L’Humeur buissonnière

Lors d’une entrevue à la radio, le journaliste Stéphan Bureau, avec le sens de l’autodérision qu’on lui connaît, a eu cette boutade concernant ses talents en rénovation : « Quand je dois changer une ampoule, ironisa-t-il, je déménage ». Un mot d’esprit auquel je me suis tout de suite associée, reconnaissant là mes maigres aptitudes dans le domaine de la construction et des travaux manuels. C’est sans doute pourquoi j’érige le savoir-faire des autres en la matière au niveau de l’art, voire carrément de la magie. Bâtir devient un acte surnaturel relevant d’une lointaine force occulte. Je plaisante à peine.

Ce jour-là, en faisant ma marche, je croise des amis en train de faire un « bee » pour monter une serre. J’observe les personnes, les échafaudages, les outils, les matériaux, et vois s’ériger une sculpture ; je vois des artistes à l’œuvre. Les mêmes, toujours, qui créent de la beauté à partir de rien. Il serait faux cependant de prétendre que ça ne part de rien. Tout ça est l’apprentissage d’une vie, bien sûr. À l’instar d’une chorégraphie ou d’une musique, dans la conception d’un atelier, d’une grange, d’un jardin, une réflexion s’impose, des valeurs s’exposent, révélant l’âme et la pensée des êtres, des lieux, des objets.

Photo par Dyane Raymond

D’abord l’entraide, la générosité, la gratuité dans la participation de chacun. Ensuite, l’objet comme tel, la serre offrant un espace de confort aux végétaux nourriciers, à une autosuffisance précaire, à une possible utopie. Finalement, peut-on considérer un bâtiment en tant qu’œuvre de bonté ? Pourquoi pas ? Tout geste porté au secours d’un assainissement terrestre ne peut être vain. Ne pas croire, ne pas adhérer à cette conviction aujourd’hui ne relève-t-il pas d’un cynisme ou d’un aveuglement outrancier ?

Édifiée attentivement et avec amour de la nature et du prochain, survivant à ses bâtisseurs, cette serre profitera, aujourd’hui et pour longtemps, à des femmes et des hommes de bonne volonté.

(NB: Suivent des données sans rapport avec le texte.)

(* ===== verification/CString.v ===== *)
(** * C strings

    A [char] array is a list of bytes; reading past the end of the list gives
    NUL.  [cstr] is the string an array holds: its bytes before the first NUL.
    The functions are those of src/kernel/string.c and the copies of [streq],
    [str_len] and [starts_with] that fs.c, ramfs.c, vfs.c, fat.c, user.c and
    syscall.c define for themselves. *)

From Stdlib Require Import Ascii.
From S2P Require Import Prelude.
From stdpp Require Import options.

Module CString.

(** The bytes of a literal. *)
Definition chars (s : string) : list Z :=
  (λ c, Z.of_N (N_of_ascii c)) <$> String.list_ascii_of_string s.

Fixpoint cstr (b : list Z) : list Z :=
  match b with
  | [] => []
  | c :: b' => if c =? 0 then [] else c :: cstr b'
  end.

(** ** string.c *)

(** [while (s && s[len]) ++len]. *)
Fixpoint strlen (s : list Z) : Z :=
  match s with
  | [] => 0
  | c :: s' => if c =? 0 then 0 else 1 + strlen s'
  end.

(** [while (s1[0] && s2[0] && s1[0] == s2[0])]. *)
Fixpoint strcmp (s1 s2 : list Z) : Z :=
  let y := hd 0 s2 in
  match s1 with
  | [] => 0 - y
  | x :: s1' =>
      if negb (x =? 0) && negb (y =? 0) && (x =? y) then strcmp s1' (tl s2)
      else x - y
  end.

(** [while (dst[i] = src[i]) ++i]: [None] when [dst] is too short. *)
Fixpoint strcpy (dst src : list Z) : option (list Z) :=
  match dst with
  | [] => None
  | _ :: dst' =>
      let c := hd 0 src in
      if c =? 0 then Some (c :: dst')
      else match strcpy dst' (tl src) with Some d => Some (c :: d) | None => None end
  end.

(** ** The helpers of the file systems *)

(** [while (a[0] && b[0]) { if (a[0] != b[0]) return 0; ++a; ++b; } return a[0] == b[0]]. *)
Fixpoint streq (a b : list Z) : bool :=
  let y := hd 0 b in
  match a with
  | [] => 0 =? y
  | x :: a' =>
      if negb (x =? 0) && negb (y =? 0) then if negb (x =? y) then false else streq a' (tl b)
      else x =? y
  end.

(** [while (prefix[0]) { if (s[0] != prefix[0]) return 0; ++s; ++prefix; }]. *)
Fixpoint starts_with (s prefix : list Z) : bool :=
  match prefix with
  | [] => true
  | p :: prefix' =>
      if p =? 0 then true
      else if negb (hd 0 s =? p) then false else starts_with (tl s) prefix'
  end.

(** ** What they compute *)

Lemma cstr_nonzero b : Forall (λ c, c ≠ 0) (cstr b).
Proof.
  induction b as [|c b IH]; simpl; [constructor|].
  destruct (Z.eqb_spec c 0); [constructor|]. by constructor.
Qed.

Lemma cstr_id s : Forall (λ c, c ≠ 0) s → cstr s = s.
Proof.
  induction 1 as [|c s Hc _ IH]; simpl; [done|]. by rewrite (proj2 (Z.eqb_neq c 0) Hc), IH.
Qed.

Lemma cstr_app s t : Forall (λ c, c ≠ 0) s → cstr (s ++ 0 :: t) = s.
Proof.
  induction 1 as [|c s Hc _ IH]; simpl; [done|]. by rewrite (proj2 (Z.eqb_neq c 0) Hc), IH.
Qed.

Lemma cstr_hd b : hd 0 (cstr b) = hd 0 b.
Proof. destruct b as [|c b]; simpl; [done|]. destruct (Z.eqb_spec c 0); [by subst|done]. Qed.

Lemma cstr_tl b : hd 0 b ≠ 0 → cstr b = hd 0 b :: cstr (tl b).
Proof. destruct b as [|c b]; simpl; [done|]. intros Hc. by rewrite (proj2 (Z.eqb_neq c 0) Hc). Qed.

Lemma cstr_nil b : hd 0 b = 0 → cstr b = [].
Proof. destruct b as [|c b]; simpl; [done|]. by intros ->. Qed.

Lemma strlen_spec s : strlen s = Z.of_nat (length (cstr s)).
Proof.
  induction s as [|c s IH]; simpl; [done|]. destruct (c =? 0); [done|]. rewrite IH. simpl. lia.
Qed.

Lemma streq_spec a : ∀ b, streq a b = true ↔ cstr a = cstr b.
Proof.
  induction a as [|x a IH]; intros b; cbn [streq strcmp].
  - rewrite Z.eqb_eq. split; [intros; symmetry; by apply cstr_nil|].
    intros E. rewrite <- cstr_hd, <- E. done.
  - destruct (Z.eqb_spec x 0) as [->|Hx]; cbn [negb andb].
    + rewrite Z.eqb_eq. split; [intros; symmetry; by apply cstr_nil|].
      intros E. rewrite <- cstr_hd, <- E. done.
    + destruct (Z.eqb_spec (hd 0 b) 0) as [Hy|Hy]; cbn [negb andb].
      * rewrite Z.eqb_eq, (cstr_nil b) by done. simpl. rewrite (proj2 (Z.eqb_neq x 0) Hx). split; [lia|done].
      * rewrite (cstr_tl b) by done. simpl cstr. rewrite (proj2 (Z.eqb_neq x 0) Hx).
        destruct (Z.eqb_spec x (hd 0 b)) as [->|Hne]; cbn [negb].
        -- rewrite IH. split; [by intros ->|by intros [=]].
        -- split; [done|]. by intros [=].
Qed.

Lemma strcmp_eq a : ∀ b, strcmp a b = 0 ↔ cstr a = cstr b.
Proof.
  induction a as [|x a IH]; intros b; cbn [streq strcmp].
  - split.
    + intros. symmetry. apply cstr_nil. lia.
    + intros E. rewrite <- cstr_hd, <- E. done.
  - destruct (Z.eqb_spec x 0) as [->|Hx]; cbn [negb andb].
    + split; [intros; symmetry; apply cstr_nil; lia|]. intros E. rewrite <- cstr_hd, <- E. done.
    + destruct (Z.eqb_spec (hd 0 b) 0) as [Hy|Hy]; cbn [negb andb].
      * rewrite (cstr_nil b) by done. simpl. rewrite (proj2 (Z.eqb_neq x 0) Hx). split; [lia|done].
      * rewrite (cstr_tl b) by done. simpl cstr. rewrite (proj2 (Z.eqb_neq x 0) Hx).
        destruct (Z.eqb_spec x (hd 0 b)) as [->|Hne]; cbn [negb].
        -- rewrite IH. split; [by intros ->|by intros [=]].
        -- split; [lia|]. by intros [=].
Qed.

Lemma starts_with_spec p : ∀ s, starts_with s p = true ↔ cstr p `prefix_of` cstr s.
Proof.
  induction p as [|c p IH]; intros s; simpl.
  - split; [intros _; apply prefix_nil|done].
  - destruct (Z.eqb_spec c 0) as [->|Hc]; [split; [intros _; apply prefix_nil|done]|].
    destruct (Z.eqb_spec (hd 0 s) c) as [<-|Hne]; simpl.
    + rewrite (cstr_tl s) by done. rewrite IH. split; [apply prefix_cons|apply prefix_cons_inv_2].
    + split; [done|]. intros [t E]. exfalso. apply Hne. rewrite <- (cstr_hd s), E. done.
Qed.

(** Strings that fit are copied with their terminator. *)
Lemma strcpy_spec src : ∀ dst,
  (length (cstr src) < length dst)%nat →
  strcpy dst src = Some (cstr src ++ 0 :: drop (S (length (cstr src))) dst).
Proof.
  intros dst. revert src. induction dst as [|d dst IH]; intros src Hl; simpl in *; [lia|].
  destruct (Z.eqb_spec (hd 0 src) 0) as [E|E].
  - rewrite (cstr_nil src), E by done. simpl. by rewrite drop_0.
  - rewrite (cstr_tl src) in * by done. simpl in *. rewrite IH by lia. done.
Qed.

End CString.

J’ai toujours placé l’art au centre de mon existence parce que, pour moi, c’est dans la création que la vie prend son sens. Parce que, dans l’action et le geste, il y a de la liberté, de l’ouverture, de l’écoute. Que fera-t-on pousser dans cette serre ? Des tomates, du basilic, des aubergines, etc. De quoi faire une belle ratatouille… ou une bonne sauce à spaghetti ! Bon temps de récoltes, à toutes et à tous.